Aus Sicherheitsgründen sollte der eingestellte Sauerstoffanteil des eingestellten Frischgasgemisches bei low-flow Anästhesien mindestens 50 % und bei minimal-flow Anästhesien mindestens 60 % betragen.
Vorteile
Durch den geringeren Frischgasverbrauch ergeben sich zahlreiche Vorteile bei der Anwendung von Niedrigflussnarkosen, insbesondere während des Einsatzes von Inhalationsanästhetika. Fachgesellschaften wie die DGAI und internationale Initiativen fordern daher verstärkt die Integration solcher Verfahren in den Klinikalltag.
Ökologische Aspekte
Inhalationsanästhetika tragen in erheblichem Maße zur Emission klimawirksamer Gase bei. Besonders Desfluran weist ein Global Warming Potential (GWP) von etwa 2.540 auf. Die klimaschädlichen Effekte des Desflurans über einen Zeitraum von 100 Jahren sind somit ca. 2.540 mal stärker als die derselben Menge CO₂. Durch die Anwendung von Niedrigflussnarkosen kann der Verbrauch von Inhalationsanästhetika um bis zu 75 % reduziert werden.
Ökonomische Aspekte
Die Reduktion des Frischgasflusses führt zu einer messbaren Senkung der Medikamentenkosten. Untersuchungen zeigen, dass durch Umstellung auf Niedrigflussnarkosen in einem regulären OP-Betrieb jährliche Einsparungen im vier- bis fünfstelligen Bereich möglich sind.
Physiologische Aspekte
Weitere potenzielle Vorteile für den Patienten sind der Erhalt von Atemgasfeuchtigkeit und -temperatur sowie ein konstanteres Anästhesieniveau. Der geringere Gasfluss reduziert zudem Geräuschpegel und Verdunstung.
Nachteile
Potenzielle Risiken bestehen vor allem bei unzureichender FiO₂-Zufuhr (Gefahr der Hypoxie) oder verzögertem Ansprechverhalten auf veränderte Bedürfnisse (inadäquate Narkosetiefe). Niedrigflussnarkosen sind nicht zur raschen Narkosevertiefung oder -ausleitung geeignet. Zudem ist die Belastung und der Verbrauch des Atemkalks umso höher, je niedriger der Frischgasfluss ist. Mit adäquatem Monitoring gelten Niedrigflussnarkosen aber als sicher.
Literatur
- Baum JA, Aitkenhead AR, Odam J. Low Flow, Minimal Flow and Closed System Anaesthesia. Springer; 2001.

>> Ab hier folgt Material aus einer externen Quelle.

(** * A shallow embedding of the LZ77 / Huffman / LZMA archiver

    The development follows the Python sources module by module:
    [Py] holds the handful of Python primitives the sources rely on
    (byte buffers, [struct.pack], indexing with negative wrap-around,
    insertion-ordered dictionaries, UTF-8), then one module per source file.
    Python integers are [Z], [bytes]/[bytearray] values are lists of
    [Byte.byte], exceptions are [None] in the option monad. *)

From Stdlib Require Import ZArith List Lia Bool Ascii.
From Stdlib Require Import Strings.Byte.
From stdpp Require Import base option list numbers sets.

Local Open Scope Z_scope.

#[global] Instance byte_eq_dec : EqDecision byte := Byte.byte_eq_dec.
#[global] Instance ascii_eq_dec : EqDecision ascii := Ascii.ascii_dec.

(* ===================================================================== *)
(** ** Python primitives *)
(* ===================================================================== *)

Module Py.

Abbreviation bytes := (list byte).

(** [b] as the integer Python yields when a [bytes] object is indexed. *)
Definition byte_val (b : byte) : Z := Z.of_N (Byte.to_N b).

(** The byte whose value is [z mod 256]. *)
Definition byte_of_Z (z : Z) : byte :=
  match Byte.of_N (Z.to_N (z mod 256)) with
  | Some b => b
  | None => x00
  end.

(** [bytearray.append(z)] and [struct.pack('B', z)]: only [0 <= z < 256]
    is accepted, anything else raises. *)
Definition mk_byte (z : Z) : option byte :=
  if decide (0 <= z < 256) then Some (byte_of_Z z) else None.

(** Little-endian image of [v] on [n] bytes. *)
Fixpoint le_bytes (n : nat) (v : Z) : bytes :=
  match n with
  | O => []
  | S n' => byte_of_Z v :: le_bytes n' (v / 256)
  end.

(** [struct.pack] of one unsigned field of [n] bytes; out-of-range values
    raise [struct.error].  The sources use native byte order, taken here
    to be little-endian as the container specification states. *)
Definition pack (n : nat) (v : Z) : option bytes :=
  if decide (0 <= v < 256 ^ Z.of_nat n) then Some (le_bytes n v) else None.

(** [struct.unpack] of one unsigned little-endian field. *)
Fixpoint unpack (bs : bytes) : Z :=
  match bs with
  | [] => 0
  | b :: bs' => byte_val b + 256 * unpack bs'
  end.

(** The slice [l[a:b]] for [0 <= a]. *)
Definition slice {A} (a b : nat) (l : list A) : list A :=
  take (b - a) (drop a l).

(** [l[i]] for a Python integer index: negative indices count from the
    end, anything outside [-len, len) raises [IndexError]. *)
Definition index {A} (l : list A) (i : Z) : option A :=
  if decide (0 <= i) then l !! Z.to_nat i
  else if decide (- Z.of_nat (length l) <= i)
       then l !! Z.to_nat (Z.of_nat (length l) + i)
       else None.

(** Insertion-ordered dictionaries ([dict], [Counter]): assigning to an
    existing key keeps its position, a new key goes last. *)
Section Dict.
Context {K V : Type} `{EqDecision K}.

Definition dict := list (K * V).

Fixpoint dict_get (k : K) (d : dict) : option V :=
  match d with
  | [] => None
  | (k', v) :: d' => if decide (k = k') then Some v else dict_get k d'
  end.

Fixpoint dict_set (k : K) (v : V) (d : dict) : dict :=
  match d with
  | [] => [(k, v)]
  | (k', v') :: d' =>
      if decide (k = k') then (k, v) :: d' else (k', v') :: dict_set k v d'
  end.
End Dict.
Arguments dict : clear implicits.

End Py.

(* ===================================================================== *)
(** ** compressor.py : the LZ77 coder *)
(* ===================================================================== *)

Module Compressor.
Import Py.

Definition WINDOW_SIZE : Z := 32 * 1024.
Definition MIN_MATCH : Z := 3.
Definition MAX_MATCH : Z := 258.
Definition HASH_BITS : Z := 16.
Definition HASH_SIZE : Z := Z.shiftl 1 HASH_BITS.

(** [class Token]: the two token types, with the fields each one uses. *)
Inductive Token :=
| LITERAL (literal : Z)
| MATCH (length distance : Z).

#[global] Instance Token_eq_dec : EqDecision Token.
Proof. solve_decision. Defined.

(** [class MatchFinder]: the buffer and the hash chains, a
    [defaultdict(list)] from hash value to positions, oldest first. *)
Record MatchFinder := {
  hash_chains : dict Z (list nat);
  data : bytes
}.

Definition chain (hc : dict Z (list nat)) (h : Z) : list nat :=
  default [] (dict_get h hc).

(** [MatchFinder._hash3] *)
Definition _hash3 (data : bytes) (pos : nat) : Z :=
  if decide (length data < pos + 3)%nat then 0
  else
    let b0 := default 0 (byte_val <$> data !! pos) in
    let b1 := default 0 (byte_val <$> data !! (pos + 1)%nat) in
    let b2 := default 0 (byte_val <$> data !! (pos + 2)%nat) in
    Z.land ((b0 * 65599 + b1) * 65599 + b2) (HASH_SIZE - 1).
(** [clockOutShiftAsTrainer] (l. 822-898).  The guard on the status of
    the shift is commented out in the source (l. 846). *)
Definition clockOutShiftAsTrainer (now : Z) (trainerUserId shiftRequestId : IdStr)
  (report : option ReportInput.t) : M (Shift.t * Timesheet.t) :=
  match trainerUserId, shiftRequestId with
  | BadId _, _ => throw (AppError "Invalid trainer user id" 400)
  | GoodId _, BadId _ => throw (AppError "Invalid shift request id" 400)
  | GoodId uid, GoodId rid =>
      trainer <- loadTrainerOfUser uid ;;
      reqDoc <- loadShiftRequest rid ;;
      throwIf (notAssignedTo reqDoc trainer)
              (AppError "This shift request is not assigned to you" 403) ;;;
      found <- gets (fun s =>
                 match ShiftRequest.linkedShiftId reqDoc with
                 | Some sid => findById Shift._id sid (shifts s)
                 | None => None
                 end) ;;
      match found with
      | None => throw (NotFoundError "Shift")
      | Some shift =>
          let shift := completeShift now reqDoc report shift in
          modify (setShifts (saveDoc Shift._id shift)) ;;;
          let reqDoc := setRequestStatus COMPLETED reqDoc in
          saveShiftRequest reqDoc ;;;
          let kmNum := match report with Some r => ReportInput.km r | None => None end in
          let billableMinutes :=
            minutesBetween (ShiftRequest.start reqDoc) (ShiftRequest.end_ reqDoc) in
          let '(hourlyRateCents, kmRateCents) := getPricingSnapshotForShift shift in
          timesheet <- upsertTimesheetForShift
            (UpsertArgs.mk (Shift.trainerId shift) (Shift.participantId shift)
               (Shift._id shift) (Shift.service shift)
               (ShiftRequest.end_ reqDoc)
               (inject_Z billableMinutes)
               (Some (orQ0 kmNum))
               hourlyRateCents (Some kmRateCents)) ;;
          ret (shift, timesheet)
      end
  end.

(* ================================================================== *)
(** * Further functions of the services                                *)
(* ================================================================== *)

(** [billableMinutes] of utils/time-money.ts (l. 18-21): rounding to the
    quarter of an hour, one hour at least. *)
Definition billableMinutes (rawMinutes : Q) : Z :=
  let rounded := Math_round (rawMinutes / inject_Z 15) * 15 in
  Z.max 60 rounded.

(** [Math.ceil] *)
Definition Math_ceil (x : Q) : Z := Qceiling x.

(** The field [pages] of the pagination that [listForAdmin],
    [listForParticipant] and [listForTrainer] return (part_004, l. 258,
    543, 675): [Math.ceil(total / Math.max(1, limit))]. *)
Definition paginationPages (total limit : Z) : Z :=
  Math_ceil (inject_Z total / inject_Z (Z.max 1 limit)).

(** [String.prototype.split] with a separator of one character. *)
Fixpoint splitOn (sep : Ascii.ascii) (s : string) : list string :=
  match s with
  | EmptyString => [EmptyString]
  | String c r =>
      if Ascii.eqb c sep then EmptyString :: splitOn sep r
      else match splitOn sep r with
           | x :: xs => String c x :: xs
           | [] => [String c EmptyString]
           end
  end.

(** [parseSort] (part_004, l. 444-453).  The argument is typed as one of
    four keys and is a query string at run time; [None] is [undefined]. *)
Definition parseSort (sort : option string) : string * Z :=
  let s := match sort with
           | Some EmptyString | None => "createdAt:desc"%string
           | Some x => x
           end in
  let parts := splitOn ":"%char s in
  let field := nth_error parts 0 in
  let dir := nth_error parts 1 in
  (match field with
   | Some f => if String.eqb f "start" then "start"%string else "createdAt"%string
   | None => "createdAt"%string
   end,
   match dir with
   | Some d => if String.eqb d "asc" then 1 else -1
   | None => -1
   end).
Lemma with_similarity_columns :
  forall (rows : list Row) (dists : list Q) (results : list ResultRow),
    with_similarity rows dists = Some results ->
    map result_key results = map row_key rows /\
    map similarity results = map raw_similarity dists.
Proof.
  induction rows as [|r rows IH]; intros [|d dists] results H; cbn in H;
    try discriminate.
  - injection H as <-. split; reflexivity.
  - destruct (with_similarity rows dists) as [out|] eqn:E; [|discriminate].
    injection H as <-. destruct (IH dists out E) as [H1 H2].
    cbn. rewrite H1, H2. split; reflexivity.
Qed.

Lemma raw_similarity_antitone (d1 d2 : Q) :
  d1 <= d2 -> raw_similarity d2 <= raw_similarity d1.
Proof.
  unfold raw_similarity, Qdiv. intros H.
  assert (H2 : d1 * / 2 <= d2 * / 2) by (apply Qmult_le_compat_r; [exact H|discriminate]).
  lra.
Qed.

(** Nearest-first distances give a most-similar-first column. *)
Lemma similarity_sorted (dists : list Q) :
  Sorted Qle dists -> Sorted (fun a b => b <= a) (map raw_similarity dists).
Proof.
  induction 1 as [|d ds Hs IH Hd]; cbn; constructor; [exact IH|].
  destruct Hd as [|d' ds' Hle]; cbn; constructor.
  apply raw_similarity_antitone. exact Hle.
Qed.

Lemma nth_error_last_index {A : Type} (d : A) :
  forall l : list A, l <> [] -> nth_error l (length l - 1) = Some (last l d).
Proof.
  induction l as [|a [|b t] IH]; intros Hne; [congruence|reflexivity|].
  cbn [length]. replace (S (S (length t)) - 1)%nat with (S (length (b :: t) - 1)) by (cbn; lia).
  cbn [nth_error]. rewrite IH by discriminate. reflexivity.
Qed.

Lemma iloc_one_minus_one (md : list Row) (r0 : Row) :
  md <> [] -> iloc_one md (-1) = Some (last md r0).
Proof.
  intros Hne. unfold iloc_one.
  assert (Hlen : (1 <= length md)%nat) by (destruct md; [congruence|cbn; lia]).
  replace ((0 <=? -1)%Z && (-1 <? Z.of_nat (length md))%Z) with false by reflexivity.
  replace ((- Z.of_nat (length md) <=? -1)%Z && (-1 <? 0)%Z) with true
    by (symmetry; apply andb_true_intro; split; [apply Z.leb_le; lia|reflexivity]).
  replace (Z.to_nat (Z.of_nat (length md) + -1)) with (length md - 1)%nat by lia.
  apply nth_error_last_index. exact Hne.
Qed.

Lemma iloc_total (md : list Row) :
  md <> [] ->
  forall idxs : list Z,
    Forall (fun i => i = (-1)%Z \/ (0 <= i < Z.of_nat (length md))%Z) idxs ->
    exists rows, iloc md idxs = Some rows /\ length rows = length idxs.
Proof.
  intros Hne idxs Hall. induction Hall as [|i idxs Hi Hall IH]; [exists []; split; reflexivity|].
  destruct IH as (rows & Hrows & Hlen).
  assert (Hone : exists r, iloc_one md i = Some r).
  { destruct Hi as [->|Hi].
    - exists (last md (mkRow "" "" "")). apply iloc_one_minus_one. exact Hne.
    - unfold iloc_one.
      replace ((0 <=? i)%Z && (i <? Z.of_nat (length md))%Z) with true
        by (symmetry; apply andb_true_intro; split; [apply Z.leb_le|apply Z.ltb_lt]; lia).
      destruct (nth_error md (Z.to_nat i)) as [r|] eqn:E; [exists r; reflexivity|].
      apply nth_error_None in E. lia. }
  destruct Hone as [r Hr].
  exists (r :: rows). cbn. rewrite Hr, Hrows. split; [reflexivity|cbn; lia].
Qed.

Lemma with_similarity_total :
  forall (rows : list Row) (dists : list Q),
    length rows = length dists -> exists results, with_similarity rows dists = Some results.
Proof.
  induction rows as [|r rows IH]; intros [|d dists] H; cbn in H; try discriminate.
  - exists []. reflexivity.
  - injection H as H. destruct (IH dists H) as [out Hout].
    eexists. cbn. rewrite Hout. reflexivity.
Qed.

Lemma iloc_with_similarity_keys (md : list Row) :
  forall (idxs : list Z) (rows : list Row) (dists : list Q) (results : list ResultRow),
    iloc md idxs = Some rows -> with_similarity rows dists = Some results ->
    Forall2 (fun i res => exists r, iloc_one md i = Some r /\ result_key res = row_key r)
      idxs results.
Proof.
  induction idxs as [|i idxs IH]; intros rows dists results Hi Hw; cbn in Hi.
  - injection Hi as <-. destruct dists; cbn in Hw; [|discriminate].
    injection Hw as <-. constructor.
  - destruct (iloc_one md i) as [r|] eqn:E1; [|discriminate].
    destruct (iloc md idxs) as [rs|] eqn:E2; [|discriminate].
    injection Hi as <-. destruct dists as [|d dists]; cbn in Hw; [discriminate|].
    destruct (with_similarity rs dists) as [out|] eqn:E3; [|discriminate].
    injection Hw as <-. constructor.
    + exists r. split; [first [exact E1 | reflexivity] | reflexivity].
    + eapply IH; [first [exact E2 | reflexivity] | exact E3].
Qed.
(* ===== verification/_CoqProject ===== *)
-Q . S2P
Prelude.v
GoFmt.v
Utf8.v
Json.v
JsonRead.v
Layout.v
Kernel.v
TcpInfo.v
JsonAny.v
Other.v
LinuxInit.v
LinuxRaw.v
Linux.v
LinuxThms.v
LinuxUnpack.v
Darwin.v
Windows.v
PlatformThms.v
OsVersion.v
OsInfo.v
Wrap.v
WrapConc.v
WrapInv.v
WrapThms.v
WrapTimes.v
WrapInfo.v
WrapPlatforms.v
Heap.v
JsonExport.v
JsonReport.v
HttpReport.v
Flags.v
HttpStat.v
HttpDial.v
Commands.v
(* ===== verification/Other.v ===== *)
(** pkg/tcpinfo/tcpinfo_other.go: platforms without TCP information.  [SysInfo]
    is empty, and [Supported] is false. *)

From stdpp Require Import base list strings gmap.
From Stdlib Require Import ZArith.
From S2P Require Import Prelude GoFmt TcpInfo.

Module Other.
Record SysInfo := mkSysInfo {}.

Definition Clone (s : SysInfo) : SysInfo := s.

(** [&Info{}] *)
Definition ToInfo (s : SysInfo) : Info SysInfo :=
  mkInfo SysInfo "" None None 0 0 0 0 0 0 0 0 0 0 0 0 0 0 0 0 None.

Definition Warnings (s : SysInfo) : list string := [].

Definition ToMap (s : SysInfo) : gmap string any := ∅.

(** [goos] is [runtime.GOOS]. *)
Definition GetTCPInfo (goos : string) (fd : Z) : option SysInfo * option error :=
  (None, Some (errors_New (goos +:+ " is unsupported"))).

Definition Supported : bool := false.
End Other.

#[export] Instance Other_Platform : Platform Other.SysInfo := {|
  sys_Clone := Other.Clone;
  sys_ToInfo := Other.ToInfo;
  sys_Warnings := Other.Warnings;
  sys_ToMap := Other.ToMap;
  Supported := Other.Supported
|}.

#[export] Instance Other_Laws : PlatformLaws Other.SysInfo.
Proof. split; intros s; [done|apply map_eqv_refl]. Qed.
(* ===== verification/LinuxUnpack.v ===== *)
(** How the fields of Linux's struct become those of [SysInfo]: options, bit
    fields and durations; what [GetTCPInfo] returns on every path; and the exported
    map as a table of kernel fields. *)

From stdpp Require Import base list strings gmap.
From Stdlib Require Import ZArith Lia.
From S2P Require Import Prelude GoFmt Layout Kernel TcpInfo LinuxInit LinuxRaw Linux LinuxThms.

Local Open Scope Z_scope.
Local Open Scope go_scope.

(** ** Options and bit fields *)

(** The options as their flags describe them: bit [i] contributes the entry [i]. *)
Definition optionNames : list string :=
  ["Timestamps"; "SACK"; "WindowScale"; "ECN"; "ECNSeen"; "SYNData"; "UsecTS"; "TFOChild"]%string.

Definition optionsOf (bits wscale : Z) : list Option :=
  concat (imap (fun i name =>
    if Z.testbit bits (Z.of_nat i)
    then [mkOption name (if decide (i = 2%nat) then wscale else 0)] else []) optionNames).

(** One iteration appends what the flag's bit contributes. *)
Lemma unpackOption_step r i name acc :
  optionNames !! i = Some name ->
  let x w := if Z.testbit (Raw.options r) (Z.of_nat i)
             then [mkOption name (if decide (i = 2%nat) then w else 0)] else [] in
  Linux.unpackOption r acc (2 ^ Z.of_nat i)
  = (append acc.1 (x (Z.land (Raw.bitfield0 r) 0x0f)), append acc.2 (x (Z.shiftr (Raw.bitfield0 r) 4))).
Proof.
  intros Hi x. unfold Linux.unpackOption. rewrite land_bit by lia. subst x. cbv beta.
  destruct acc as [l1 l2].
  do 8 (destruct i as [|i]; [injection Hi as <-;
    match goal with |- context [negb ?b] => destruct b end; simpl;
    [reflexivity | destruct l1, l2; simpl; rewrite ?app_nil_r; reflexivity]|]).
  done.
Qed.

Lemma unpackOptions_spec r :
  Linux.unpackOptions r
  = (append None (optionsOf (Raw.options r) (Z.land (Raw.bitfield0 r) 0x0f)),
     append None (optionsOf (Raw.options r) (Z.shiftr (Raw.bitfield0 r) 4))).
Proof.
  unfold Linux.unpackOptions.
  change Linux.tcpOptions with ((fun i => 2 ^ Z.of_nat i) <$> seq 0 8).
  set (x w i := if Z.testbit (Raw.options r) (Z.of_nat i)
                then [mkOption (optionNames !!! i) (if decide (i = 2%nat) then w else 0)] else []).
  rewrite (fold_append _ _ (x (Z.land (Raw.bitfield0 r) 0x0f)) (x (Z.shiftr (Raw.bitfield0 r) 4))).
  - done.
  - intros i acc Hi. destruct (lookup_lt_is_Some_2 optionNames i) as [name Hn].
    { apply elem_of_seq in Hi. simpl. lia. }
    rewrite (unpackOption_step _ _ _ _ Hn). unfold x.
    by rewrite (list_lookup_total_correct _ _ _ Hn).
Qed.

- DGAI: Positionspapier „Klimaverantwortung in der Anästhesie“. 2023
- Sulbaek Andersen MP et al. Impact of anesthetic gases on the environment. Br J Anaesth. 2010
- Meyer M et al. Ökologisches Narkosemanagement – ein aktuelles Thema. Anästhesiol Intensivmed. 2022
- Campbell M et al. Economic and environmental analysis of volatile agent consumption. Anaesthesia. 2018
- Rosenberg JH et al. Green Anaesthesia: A narrative review. Lancet Planet Health. 2022;6(8):e656–e664.